INSTRUCTIONS FOR THE TASK:
Below are the records; copy each line in them that holds the word "Local".

Dataset entries:
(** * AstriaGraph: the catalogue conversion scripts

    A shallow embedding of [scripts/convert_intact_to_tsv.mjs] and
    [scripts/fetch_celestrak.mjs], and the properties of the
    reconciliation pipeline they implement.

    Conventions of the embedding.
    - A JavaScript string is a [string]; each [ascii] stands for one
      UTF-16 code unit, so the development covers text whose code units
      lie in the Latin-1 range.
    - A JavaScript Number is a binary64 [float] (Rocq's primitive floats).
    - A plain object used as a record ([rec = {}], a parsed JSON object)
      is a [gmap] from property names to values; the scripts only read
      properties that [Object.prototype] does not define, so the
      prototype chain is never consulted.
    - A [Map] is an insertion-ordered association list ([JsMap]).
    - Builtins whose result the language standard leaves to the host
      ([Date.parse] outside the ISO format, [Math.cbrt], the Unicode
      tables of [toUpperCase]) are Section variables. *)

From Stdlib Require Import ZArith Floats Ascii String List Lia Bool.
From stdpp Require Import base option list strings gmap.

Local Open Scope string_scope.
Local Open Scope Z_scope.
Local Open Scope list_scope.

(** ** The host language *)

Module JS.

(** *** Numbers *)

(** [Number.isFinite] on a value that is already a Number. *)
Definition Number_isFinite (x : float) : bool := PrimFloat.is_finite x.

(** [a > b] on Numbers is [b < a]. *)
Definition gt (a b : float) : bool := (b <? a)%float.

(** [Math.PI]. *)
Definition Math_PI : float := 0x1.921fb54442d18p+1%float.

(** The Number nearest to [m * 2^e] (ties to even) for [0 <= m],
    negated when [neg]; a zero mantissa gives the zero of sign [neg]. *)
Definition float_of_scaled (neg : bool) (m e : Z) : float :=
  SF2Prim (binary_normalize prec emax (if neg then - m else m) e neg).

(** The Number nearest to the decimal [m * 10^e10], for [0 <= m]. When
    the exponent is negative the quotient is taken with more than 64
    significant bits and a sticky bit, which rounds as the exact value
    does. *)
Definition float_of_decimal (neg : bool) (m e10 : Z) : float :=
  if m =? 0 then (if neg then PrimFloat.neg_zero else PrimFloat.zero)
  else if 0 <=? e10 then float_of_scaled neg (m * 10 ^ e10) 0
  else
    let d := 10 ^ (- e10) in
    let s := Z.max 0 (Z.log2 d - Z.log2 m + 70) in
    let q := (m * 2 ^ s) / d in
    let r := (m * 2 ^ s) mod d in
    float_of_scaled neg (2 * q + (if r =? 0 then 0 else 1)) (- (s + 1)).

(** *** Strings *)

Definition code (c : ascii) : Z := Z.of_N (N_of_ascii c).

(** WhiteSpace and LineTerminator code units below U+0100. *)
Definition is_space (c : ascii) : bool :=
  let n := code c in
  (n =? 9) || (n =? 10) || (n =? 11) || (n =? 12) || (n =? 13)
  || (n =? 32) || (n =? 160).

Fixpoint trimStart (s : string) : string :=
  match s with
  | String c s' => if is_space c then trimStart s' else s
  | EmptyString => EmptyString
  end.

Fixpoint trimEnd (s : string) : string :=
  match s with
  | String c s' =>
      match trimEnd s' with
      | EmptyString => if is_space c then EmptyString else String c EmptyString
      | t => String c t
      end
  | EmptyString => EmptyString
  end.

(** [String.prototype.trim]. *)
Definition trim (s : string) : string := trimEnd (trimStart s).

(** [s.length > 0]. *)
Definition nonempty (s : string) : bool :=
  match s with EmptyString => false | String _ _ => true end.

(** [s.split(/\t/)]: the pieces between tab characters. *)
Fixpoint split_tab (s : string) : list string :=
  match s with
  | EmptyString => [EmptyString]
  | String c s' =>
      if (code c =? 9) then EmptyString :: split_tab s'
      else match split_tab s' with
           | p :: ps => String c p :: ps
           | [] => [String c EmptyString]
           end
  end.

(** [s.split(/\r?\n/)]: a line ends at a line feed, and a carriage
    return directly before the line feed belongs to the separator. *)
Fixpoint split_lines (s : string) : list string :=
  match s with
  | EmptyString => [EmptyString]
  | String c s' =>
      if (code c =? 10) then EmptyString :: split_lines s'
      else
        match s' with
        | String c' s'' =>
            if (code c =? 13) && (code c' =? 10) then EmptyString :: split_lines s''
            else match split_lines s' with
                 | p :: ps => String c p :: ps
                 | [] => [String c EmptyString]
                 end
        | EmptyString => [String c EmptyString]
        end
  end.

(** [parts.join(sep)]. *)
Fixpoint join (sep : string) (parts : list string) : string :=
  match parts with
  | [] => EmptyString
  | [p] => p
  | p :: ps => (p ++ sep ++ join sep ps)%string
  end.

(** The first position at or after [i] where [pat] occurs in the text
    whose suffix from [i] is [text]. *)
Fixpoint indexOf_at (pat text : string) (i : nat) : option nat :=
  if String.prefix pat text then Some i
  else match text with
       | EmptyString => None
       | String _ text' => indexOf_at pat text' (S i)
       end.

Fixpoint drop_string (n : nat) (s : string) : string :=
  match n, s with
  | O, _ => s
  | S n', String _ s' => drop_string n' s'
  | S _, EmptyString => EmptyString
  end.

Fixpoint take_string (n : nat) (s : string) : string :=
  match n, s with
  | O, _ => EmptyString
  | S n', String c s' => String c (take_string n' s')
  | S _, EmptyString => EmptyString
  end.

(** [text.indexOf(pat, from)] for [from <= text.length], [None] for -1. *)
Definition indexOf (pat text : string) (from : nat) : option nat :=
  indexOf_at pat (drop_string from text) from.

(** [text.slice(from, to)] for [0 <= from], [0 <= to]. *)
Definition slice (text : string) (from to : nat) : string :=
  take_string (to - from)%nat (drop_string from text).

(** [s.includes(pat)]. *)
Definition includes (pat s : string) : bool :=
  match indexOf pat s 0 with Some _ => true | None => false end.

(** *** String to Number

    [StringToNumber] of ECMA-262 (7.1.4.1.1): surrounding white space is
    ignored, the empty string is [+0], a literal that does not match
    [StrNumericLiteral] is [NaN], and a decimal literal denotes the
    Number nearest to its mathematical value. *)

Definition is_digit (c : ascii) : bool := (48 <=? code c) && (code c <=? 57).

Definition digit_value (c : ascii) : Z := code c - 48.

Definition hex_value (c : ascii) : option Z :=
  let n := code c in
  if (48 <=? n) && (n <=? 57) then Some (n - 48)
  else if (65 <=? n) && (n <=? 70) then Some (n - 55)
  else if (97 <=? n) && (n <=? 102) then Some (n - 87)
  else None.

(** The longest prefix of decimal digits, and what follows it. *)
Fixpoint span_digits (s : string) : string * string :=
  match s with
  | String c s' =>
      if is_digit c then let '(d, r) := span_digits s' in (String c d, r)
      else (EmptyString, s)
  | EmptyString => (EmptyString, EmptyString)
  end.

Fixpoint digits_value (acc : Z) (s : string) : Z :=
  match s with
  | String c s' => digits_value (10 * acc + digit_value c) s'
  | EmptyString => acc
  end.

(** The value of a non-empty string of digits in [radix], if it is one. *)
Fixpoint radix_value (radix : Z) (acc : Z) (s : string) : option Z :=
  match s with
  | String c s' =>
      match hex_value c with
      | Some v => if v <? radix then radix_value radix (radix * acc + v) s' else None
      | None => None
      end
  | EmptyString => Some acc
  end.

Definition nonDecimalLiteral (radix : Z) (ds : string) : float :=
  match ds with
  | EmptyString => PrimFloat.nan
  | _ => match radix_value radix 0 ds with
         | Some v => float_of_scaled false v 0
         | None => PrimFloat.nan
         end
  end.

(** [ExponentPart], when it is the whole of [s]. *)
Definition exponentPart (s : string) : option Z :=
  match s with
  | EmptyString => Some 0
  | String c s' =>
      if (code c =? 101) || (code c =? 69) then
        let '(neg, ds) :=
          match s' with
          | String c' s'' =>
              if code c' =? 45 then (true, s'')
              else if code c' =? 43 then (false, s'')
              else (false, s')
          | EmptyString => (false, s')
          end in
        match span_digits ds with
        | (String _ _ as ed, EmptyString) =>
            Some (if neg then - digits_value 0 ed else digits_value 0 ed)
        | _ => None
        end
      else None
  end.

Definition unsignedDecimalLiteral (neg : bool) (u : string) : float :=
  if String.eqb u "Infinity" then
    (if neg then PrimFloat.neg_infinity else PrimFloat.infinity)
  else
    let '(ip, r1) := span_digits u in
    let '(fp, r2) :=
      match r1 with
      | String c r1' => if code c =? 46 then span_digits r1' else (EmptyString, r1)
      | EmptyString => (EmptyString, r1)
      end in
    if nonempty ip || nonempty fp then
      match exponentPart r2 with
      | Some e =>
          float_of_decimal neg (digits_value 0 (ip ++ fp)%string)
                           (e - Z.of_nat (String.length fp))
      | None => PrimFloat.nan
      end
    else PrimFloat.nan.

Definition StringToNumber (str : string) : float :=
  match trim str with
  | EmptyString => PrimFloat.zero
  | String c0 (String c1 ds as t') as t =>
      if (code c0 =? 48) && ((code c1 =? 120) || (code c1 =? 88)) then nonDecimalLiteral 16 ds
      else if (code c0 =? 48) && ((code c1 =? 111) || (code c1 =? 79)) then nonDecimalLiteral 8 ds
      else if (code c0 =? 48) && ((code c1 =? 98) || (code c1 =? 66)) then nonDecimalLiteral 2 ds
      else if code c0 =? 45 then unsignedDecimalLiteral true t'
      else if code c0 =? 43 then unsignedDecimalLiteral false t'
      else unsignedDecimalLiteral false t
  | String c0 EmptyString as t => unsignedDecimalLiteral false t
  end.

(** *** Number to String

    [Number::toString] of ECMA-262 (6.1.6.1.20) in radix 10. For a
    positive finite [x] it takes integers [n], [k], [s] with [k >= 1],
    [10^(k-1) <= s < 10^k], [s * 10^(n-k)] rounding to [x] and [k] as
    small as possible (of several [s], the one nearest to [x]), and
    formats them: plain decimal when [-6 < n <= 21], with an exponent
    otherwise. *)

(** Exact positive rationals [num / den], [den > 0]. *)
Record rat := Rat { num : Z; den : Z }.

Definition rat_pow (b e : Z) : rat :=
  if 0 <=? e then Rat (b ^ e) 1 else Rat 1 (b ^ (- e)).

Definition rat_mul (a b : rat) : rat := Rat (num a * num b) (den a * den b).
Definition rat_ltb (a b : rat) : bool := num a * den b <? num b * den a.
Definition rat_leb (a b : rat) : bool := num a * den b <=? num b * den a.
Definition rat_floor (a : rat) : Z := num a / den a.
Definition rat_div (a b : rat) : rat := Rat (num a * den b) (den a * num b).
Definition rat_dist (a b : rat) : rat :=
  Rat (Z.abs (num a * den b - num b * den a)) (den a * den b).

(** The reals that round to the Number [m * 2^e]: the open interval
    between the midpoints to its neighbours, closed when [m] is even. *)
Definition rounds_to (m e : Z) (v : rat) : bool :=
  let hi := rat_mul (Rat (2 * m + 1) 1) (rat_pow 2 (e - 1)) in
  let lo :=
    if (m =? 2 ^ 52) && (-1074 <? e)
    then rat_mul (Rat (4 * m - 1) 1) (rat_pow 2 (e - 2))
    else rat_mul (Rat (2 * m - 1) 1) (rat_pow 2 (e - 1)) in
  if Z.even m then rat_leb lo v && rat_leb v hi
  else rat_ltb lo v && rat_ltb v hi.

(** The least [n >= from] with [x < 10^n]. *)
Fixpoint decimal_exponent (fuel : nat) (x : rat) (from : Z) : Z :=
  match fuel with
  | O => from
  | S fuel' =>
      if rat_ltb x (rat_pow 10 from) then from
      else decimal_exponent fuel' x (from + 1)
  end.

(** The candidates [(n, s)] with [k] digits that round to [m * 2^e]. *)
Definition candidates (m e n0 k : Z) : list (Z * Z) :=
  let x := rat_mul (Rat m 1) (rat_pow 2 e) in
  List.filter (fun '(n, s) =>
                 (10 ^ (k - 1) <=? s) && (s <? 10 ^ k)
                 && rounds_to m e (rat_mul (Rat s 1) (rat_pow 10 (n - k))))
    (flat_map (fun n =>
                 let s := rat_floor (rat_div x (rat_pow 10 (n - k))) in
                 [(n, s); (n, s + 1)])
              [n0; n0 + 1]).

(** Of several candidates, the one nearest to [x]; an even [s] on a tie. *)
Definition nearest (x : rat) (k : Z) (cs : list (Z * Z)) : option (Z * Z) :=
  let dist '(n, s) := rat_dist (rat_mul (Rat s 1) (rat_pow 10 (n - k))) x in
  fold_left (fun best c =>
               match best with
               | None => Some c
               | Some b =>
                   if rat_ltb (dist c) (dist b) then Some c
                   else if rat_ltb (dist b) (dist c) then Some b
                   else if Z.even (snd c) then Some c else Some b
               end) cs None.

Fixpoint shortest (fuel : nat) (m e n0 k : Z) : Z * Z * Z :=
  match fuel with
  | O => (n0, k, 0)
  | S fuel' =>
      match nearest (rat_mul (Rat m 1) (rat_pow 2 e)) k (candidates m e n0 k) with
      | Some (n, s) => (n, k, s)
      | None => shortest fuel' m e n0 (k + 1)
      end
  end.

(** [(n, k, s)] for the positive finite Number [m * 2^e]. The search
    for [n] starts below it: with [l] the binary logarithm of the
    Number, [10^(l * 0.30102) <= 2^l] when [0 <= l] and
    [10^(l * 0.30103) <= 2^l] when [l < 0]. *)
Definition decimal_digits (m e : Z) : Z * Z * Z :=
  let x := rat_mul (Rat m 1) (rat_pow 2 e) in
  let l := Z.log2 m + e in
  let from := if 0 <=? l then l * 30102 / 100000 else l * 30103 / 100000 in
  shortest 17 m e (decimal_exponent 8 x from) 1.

SOLUTION TO THE PROBLEM:
Local Open Scope string_scope.
Local Open Scope Z_scope.
Local Open Scope list_scope.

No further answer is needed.